#### Activity
Give again every line from the one with "Definition digest (response_text" through the last line of the data, exactly, and leave out the lines before it.

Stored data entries

+++

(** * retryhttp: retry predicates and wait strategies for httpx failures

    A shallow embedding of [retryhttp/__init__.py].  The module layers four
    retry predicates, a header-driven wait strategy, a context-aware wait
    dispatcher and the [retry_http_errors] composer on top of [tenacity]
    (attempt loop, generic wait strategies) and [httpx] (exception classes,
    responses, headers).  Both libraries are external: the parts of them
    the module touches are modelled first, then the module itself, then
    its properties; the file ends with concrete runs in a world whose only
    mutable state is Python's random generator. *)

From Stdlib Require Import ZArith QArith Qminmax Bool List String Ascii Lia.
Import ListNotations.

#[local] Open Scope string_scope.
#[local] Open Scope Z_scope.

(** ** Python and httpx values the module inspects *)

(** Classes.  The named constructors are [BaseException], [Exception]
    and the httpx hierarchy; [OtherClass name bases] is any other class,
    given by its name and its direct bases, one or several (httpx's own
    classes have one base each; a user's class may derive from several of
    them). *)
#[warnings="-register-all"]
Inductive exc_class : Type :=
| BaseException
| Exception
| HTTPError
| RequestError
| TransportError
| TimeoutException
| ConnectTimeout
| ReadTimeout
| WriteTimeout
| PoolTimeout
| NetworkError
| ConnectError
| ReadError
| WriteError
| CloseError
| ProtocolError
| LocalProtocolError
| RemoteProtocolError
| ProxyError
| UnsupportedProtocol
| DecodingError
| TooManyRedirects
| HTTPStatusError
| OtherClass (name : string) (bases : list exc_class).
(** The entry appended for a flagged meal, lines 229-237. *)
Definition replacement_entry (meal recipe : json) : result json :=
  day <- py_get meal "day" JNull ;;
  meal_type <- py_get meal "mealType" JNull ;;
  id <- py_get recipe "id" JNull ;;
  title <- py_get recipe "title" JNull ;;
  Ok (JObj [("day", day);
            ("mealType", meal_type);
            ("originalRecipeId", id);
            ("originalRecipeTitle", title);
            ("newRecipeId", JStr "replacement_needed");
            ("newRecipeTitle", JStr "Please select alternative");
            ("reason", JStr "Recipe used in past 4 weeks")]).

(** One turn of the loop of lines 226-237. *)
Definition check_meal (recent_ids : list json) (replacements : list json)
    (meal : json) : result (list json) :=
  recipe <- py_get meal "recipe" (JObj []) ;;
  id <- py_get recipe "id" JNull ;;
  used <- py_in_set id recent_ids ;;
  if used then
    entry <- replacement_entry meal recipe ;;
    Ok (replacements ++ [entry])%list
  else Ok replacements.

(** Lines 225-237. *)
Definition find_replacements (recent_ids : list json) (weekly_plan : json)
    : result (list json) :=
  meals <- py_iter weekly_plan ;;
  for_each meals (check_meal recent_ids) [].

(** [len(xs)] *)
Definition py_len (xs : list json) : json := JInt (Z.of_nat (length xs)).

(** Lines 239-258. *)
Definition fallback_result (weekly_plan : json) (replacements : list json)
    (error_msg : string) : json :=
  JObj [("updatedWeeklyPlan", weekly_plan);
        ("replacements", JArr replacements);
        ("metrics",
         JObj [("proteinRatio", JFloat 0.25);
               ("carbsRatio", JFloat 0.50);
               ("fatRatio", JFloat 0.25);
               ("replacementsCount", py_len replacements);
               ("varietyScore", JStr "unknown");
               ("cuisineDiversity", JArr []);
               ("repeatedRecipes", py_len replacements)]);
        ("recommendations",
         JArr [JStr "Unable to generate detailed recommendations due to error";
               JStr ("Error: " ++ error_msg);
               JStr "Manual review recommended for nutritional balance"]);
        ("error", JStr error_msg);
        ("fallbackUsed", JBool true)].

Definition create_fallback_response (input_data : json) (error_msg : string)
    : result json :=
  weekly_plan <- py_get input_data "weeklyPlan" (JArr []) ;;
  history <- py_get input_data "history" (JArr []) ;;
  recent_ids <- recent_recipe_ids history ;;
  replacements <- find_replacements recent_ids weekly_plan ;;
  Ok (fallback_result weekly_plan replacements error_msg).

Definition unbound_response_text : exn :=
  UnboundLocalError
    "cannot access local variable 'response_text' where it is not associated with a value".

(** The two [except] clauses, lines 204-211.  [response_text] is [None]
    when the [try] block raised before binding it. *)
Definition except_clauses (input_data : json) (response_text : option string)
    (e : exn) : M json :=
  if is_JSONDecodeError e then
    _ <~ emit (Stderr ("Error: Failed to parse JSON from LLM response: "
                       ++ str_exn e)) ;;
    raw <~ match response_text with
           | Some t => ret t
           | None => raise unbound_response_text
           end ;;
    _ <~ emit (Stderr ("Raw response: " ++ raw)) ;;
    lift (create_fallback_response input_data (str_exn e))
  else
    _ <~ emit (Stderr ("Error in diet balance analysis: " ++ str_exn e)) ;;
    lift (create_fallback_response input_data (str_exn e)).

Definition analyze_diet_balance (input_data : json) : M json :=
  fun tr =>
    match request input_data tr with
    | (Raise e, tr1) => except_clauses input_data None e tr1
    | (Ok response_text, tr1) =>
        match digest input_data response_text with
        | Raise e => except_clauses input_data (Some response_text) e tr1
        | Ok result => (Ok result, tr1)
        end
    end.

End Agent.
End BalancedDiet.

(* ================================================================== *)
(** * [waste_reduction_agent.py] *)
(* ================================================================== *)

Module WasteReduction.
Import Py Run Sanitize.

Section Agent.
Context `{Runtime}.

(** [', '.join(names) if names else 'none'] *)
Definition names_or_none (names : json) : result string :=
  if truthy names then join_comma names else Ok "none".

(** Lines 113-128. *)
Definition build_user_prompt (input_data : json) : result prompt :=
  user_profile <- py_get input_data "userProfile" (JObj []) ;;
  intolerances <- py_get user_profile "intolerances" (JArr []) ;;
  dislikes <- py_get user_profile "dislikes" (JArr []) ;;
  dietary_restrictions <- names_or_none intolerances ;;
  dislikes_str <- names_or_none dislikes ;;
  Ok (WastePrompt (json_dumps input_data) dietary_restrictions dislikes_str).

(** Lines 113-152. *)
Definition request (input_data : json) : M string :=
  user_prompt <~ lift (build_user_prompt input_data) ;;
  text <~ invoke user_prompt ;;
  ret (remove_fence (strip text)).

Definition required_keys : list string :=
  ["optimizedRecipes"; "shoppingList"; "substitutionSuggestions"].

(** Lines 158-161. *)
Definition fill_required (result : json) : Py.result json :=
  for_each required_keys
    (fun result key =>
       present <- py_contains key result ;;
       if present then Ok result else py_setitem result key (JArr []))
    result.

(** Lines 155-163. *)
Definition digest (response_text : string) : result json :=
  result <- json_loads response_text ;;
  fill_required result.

+++

#### Answer
Definition digest (response_text : string) : result json :=
  result <- json_loads response_text ;;
  fill_required result.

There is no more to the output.